• [Prompt] Gather each line of the entries below that includes "tempfile".
- - - - -
Definition compact_range (level : Z) (from to : bytes) w vs : exec (VersionSet * option Compaction) :=
  let M := w_metas w in
  v ← current w vs;
  ins ← overlapping_inputs M v level from to;
  match ins with
  | [] => Ret (vs, None)
  | _ =>
      ins ← (if 0 <? level then take_up_to M (max_file_size (vs_opt vs)) 0 ins else Ret ins);
      let c := Compaction_new (vs_opt vs) level (vs_current vs) in
      i ← set_index (inputs c) 0 ins;
      let c := set_manual true (set_inputs i c) in
      '(vs, c) ← setup_other_inputs c w vs;
      Ret (vs, Some c)
  end.

(** ** The manifest *)

(** [self.descriptor_log.as_mut().unwrap().op()] *)
Definition on_descriptor_log {A} (op : LogWriter (E * w_file) → exec (LogWriter (E * w_file) * Result A)) (s : World * VersionSet)
  : exec ((World * VersionSet) * Result A) :=
  let (w, vs) := s in
  lw ← unwrap (descriptor_log vs);
  '(lw, r) ← op (log_in lw (w_env w));
  let (e, lw) := log_out lw in
  Ret ((set_env e w, set_descriptor_log (Some lw) vs), r).

Definition edit_ptrs (ptrs : list bytes) (edit : VersionEdit) : VersionEdit :=
  snd (foldl (λ '(level, edit) p, (level + 1, if decide (p = []) then edit else set_compact_pointer level p edit)) (0, edit) ptrs).

Definition edit_files (M : Metas) (files : list (list FileMetaHandle)) (edit : VersionEdit) : VersionEdit :=
  snd (foldl (λ '(level, edit) fs, (level + 1, foldl (λ edit f, add_file level (M f) edit) edit fs)) (0, edit) files).

(** The arrays [compaction_ptrs] and [files] have [NUM_LEVELS] elements. *)
Definition write_snapshot (s : World * VersionSet) : exec ((World * VersionSet) * Result Z) :=
  let (w, vs) := s in
  _ ← massert (bool_decide (is_Some (descriptor_log vs)));
  let edit := set_comparator_name (cmp_id (o_cmp (vs_opt vs))) VersionEdit_new in
  let edit := edit_ptrs (vs_compaction_ptrs vs) edit in
  v ← current w vs;
  let edit := edit_files (w_metas w) (v_files v) edit in
  on_descriptor_log (add_record (encode_with (order (deleted edit)) edit)) s.

Definition set_current_file (dbname : string) (manifest_file_num : Z) (e : E) : exec (E * Result unit) :=
  let manifest_base := manifest_name manifest_file_num in
  let tempfile := temp_file_name dbname manifest_file_num in
  let? e, f := env_open_writable_file tempfile e in
  '((e, f), r) ← w_write_all (string_bytes manifest_base) (e, f);
  match r with
  | Err s => Ret (e, Err (Status_from_io s))
  | Ok _ =>
      '((e, f), r) ← w_write_all [10] (e, f);
      match r with
      | Err s => Ret (e, Err (Status_from_io s))
      | Ok _ =>
          '(e, r) ← env_rename tempfile (current_file_name dbname) e;
          match r with
          | Err s => '(e, _) ← env_delete tempfile e; Ret (e, Err s)
          | Ok _ => Ret (e, Ok ())
          end
      end
  end.

(** [finalize] compares the scores of the levels. *)
Fixpoint max_bytes_for (n : nat) : spec_float :=
  match n with O => f64_mul (f64_of 10) (f64_of (Z.shiftl 1 20)) | S n => f64_mul (max_bytes_for n) (f64_of 10) end.

Definition level_score (M : Metas) (v : Version) (l : nat) : exec spec_float :=
  files ← level_files v (Z.of_nat l);
  match l with
  | O => Ret (f64_div (f64_of (zlen files)) (f64_of 4))
  | S l' => sz ← total_size M files; Ret (f64_div (f64_of sz) (max_bytes_for l'))
  end.

Definition finalize (M : Metas) (v : Version) : exec Version :=
  best ← mfoldl (λ best (l : nat),
      score ← level_score M v l;
      Ret (match best with
           | Some (b, _) => if SFltb b score then Some (score, Z.of_nat l) else best
           | None => Some (score, Z.of_nat l)
           end)) None (seq 0 (Z.to_nat NUM_LEVELS - 1));
  Ret {| user_cmp := user_cmp v; v_files := v_files v; file_to_compact := file_to_compact v; file_to_compact_lvl := file_to_compact_lvl v;
         compaction_score := fst <$> best; compaction_level := snd <$> best |}.

(** [builder.save_to(&self.cmp, self.current.as_ref().unwrap(), &mut v)] *)
Definition build_version (b : Builder) (w : World) vs : exec (World * Version) :=
  l ← unwrap (vs_current vs);
  base ← unwrap (w_versions w !! l);
  '(_, base, v) ← save_to (w_metas w) (vs_icmp vs) base (Version_new (o_cmp (vs_opt vs))) b;
  Ret (set_versions (<[l := base]> (w_versions w)) w, v).

(** The manifest is created when there is none yet. *)
Definition open_descriptor (edit : VersionEdit) (s : World * VersionSet) : exec ((World * VersionSet) * Result VersionEdit) :=
  let (w, vs) := s in
  match descriptor_log vs with
  | Some _ => Ret (s, Ok edit)
  | None =>
      let edit := set_next_file (next_file_num vs) edit in
      '(e, f) ← env_open_writable_file (manifest_file_name (vs_dbname vs) (manifest_num vs)) (w_env w);
      let w := set_env e w in
      match f with
      | Err s => Ret ((w, vs), Err s)
      | Ok f =>
          '(s, r) ← write_snapshot (w, set_descriptor_log (Some (LogWriter_new f)) vs);
          Ret (s, match r with Ok _ => Ok edit | Err e => Err e end)
      end
  end.

Definition log_and_apply (edit : VersionEdit) (s : World * VersionSet) : exec ((World * VersionSet) * Result unit) :=
  let (w, vs) := s in
  _ ← massert (bool_decide (is_Some (vs_current vs)));
  edit ← match log_number edit with
         | None => Ret (set_log_num (log_num vs) edit)
         | Some n => _ ← massert (log_num vs <=? n); _ ← massert (n <? next_file_num vs); Ret edit
         end;
  let edit := match prev_log_number edit with None => set_prev_log_num (prev_log_num vs) edit | Some _ => edit end in
  let edit := set_next_file (next_file_num vs) edit in
  let edit := set_last_seq (vs_last_seq vs) edit in
  '(w, (b, ptrs)) ← builder_apply order edit (vs_compaction_ptrs vs) Builder_new w;
  let vs := set_ptrs ptrs vs in
  '(w, v) ← build_version b w vs;
  v ← finalize (w_metas w) v;
  '((w, vs), opened) ← open_descriptor edit (w, vs);
  match opened with
  | Err e => Ret ((w, vs), Err e)
  | Ok edit =>
      let? s, _ := on_descriptor_log (add_record (encode_with (order (deleted edit)) edit)) (w, vs) in
      let? s, _ := on_descriptor_log log_flush s in
      let (w, vs) := s in
      '(e, r) ← set_current_file (vs_dbname vs) (manifest_num vs) (w_env w);
      let w := set_env e w in
      match r with
      | Err e => Ret ((w, vs), Err e)
      | Ok _ =>
          let (w, vs) := add_version v (w, vs) in
          n ← unwrap (log_number edit);
          Ret ((w, set_vs_log_num n vs), Ok ())
      end
  end.

(** ** Recovery *)

(** [read_to_string]: chunks until there is no more; the contents are UTF-8. *)
Fixpoint read_all `{Read R} (fuel : nat) (acc : bytes) (r : R) : exec (R * io_result bytes) :=
  match fuel with
  | O => NoFuel
  | S fuel =>
      '(r, out) ← r_read 32 r;
      match out with
      | Ok [] => Ret (r, Ok acc)
      | Ok bs => read_all fuel (acc ++ bs) r
      | Err e => Ret (r, Err e)
      end
  end.
Definition read_to_string `{Read R} (fuel : nat) (r : R) : exec (R * io_result string) :=
  '(r, out) ← read_all fuel [] r;
  Ret (r, match out with
          | Ok bs => if utf8_valid bs then Ok (bytes_string bs) else Err {| kind := KOther; io_msg := "stream did not contain valid UTF-8" |}
          | Err e => Err e
          end).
- - - - -
• [Response area]
  let tempfile := temp_file_name dbname manifest_file_num in
  let? e, f := env_open_writable_file tempfile e in
          '(e, r) ← env_rename tempfile (current_file_name dbname) e;
          | Err s => '(e, _) ← env_delete tempfile e; Ret (e, Err s)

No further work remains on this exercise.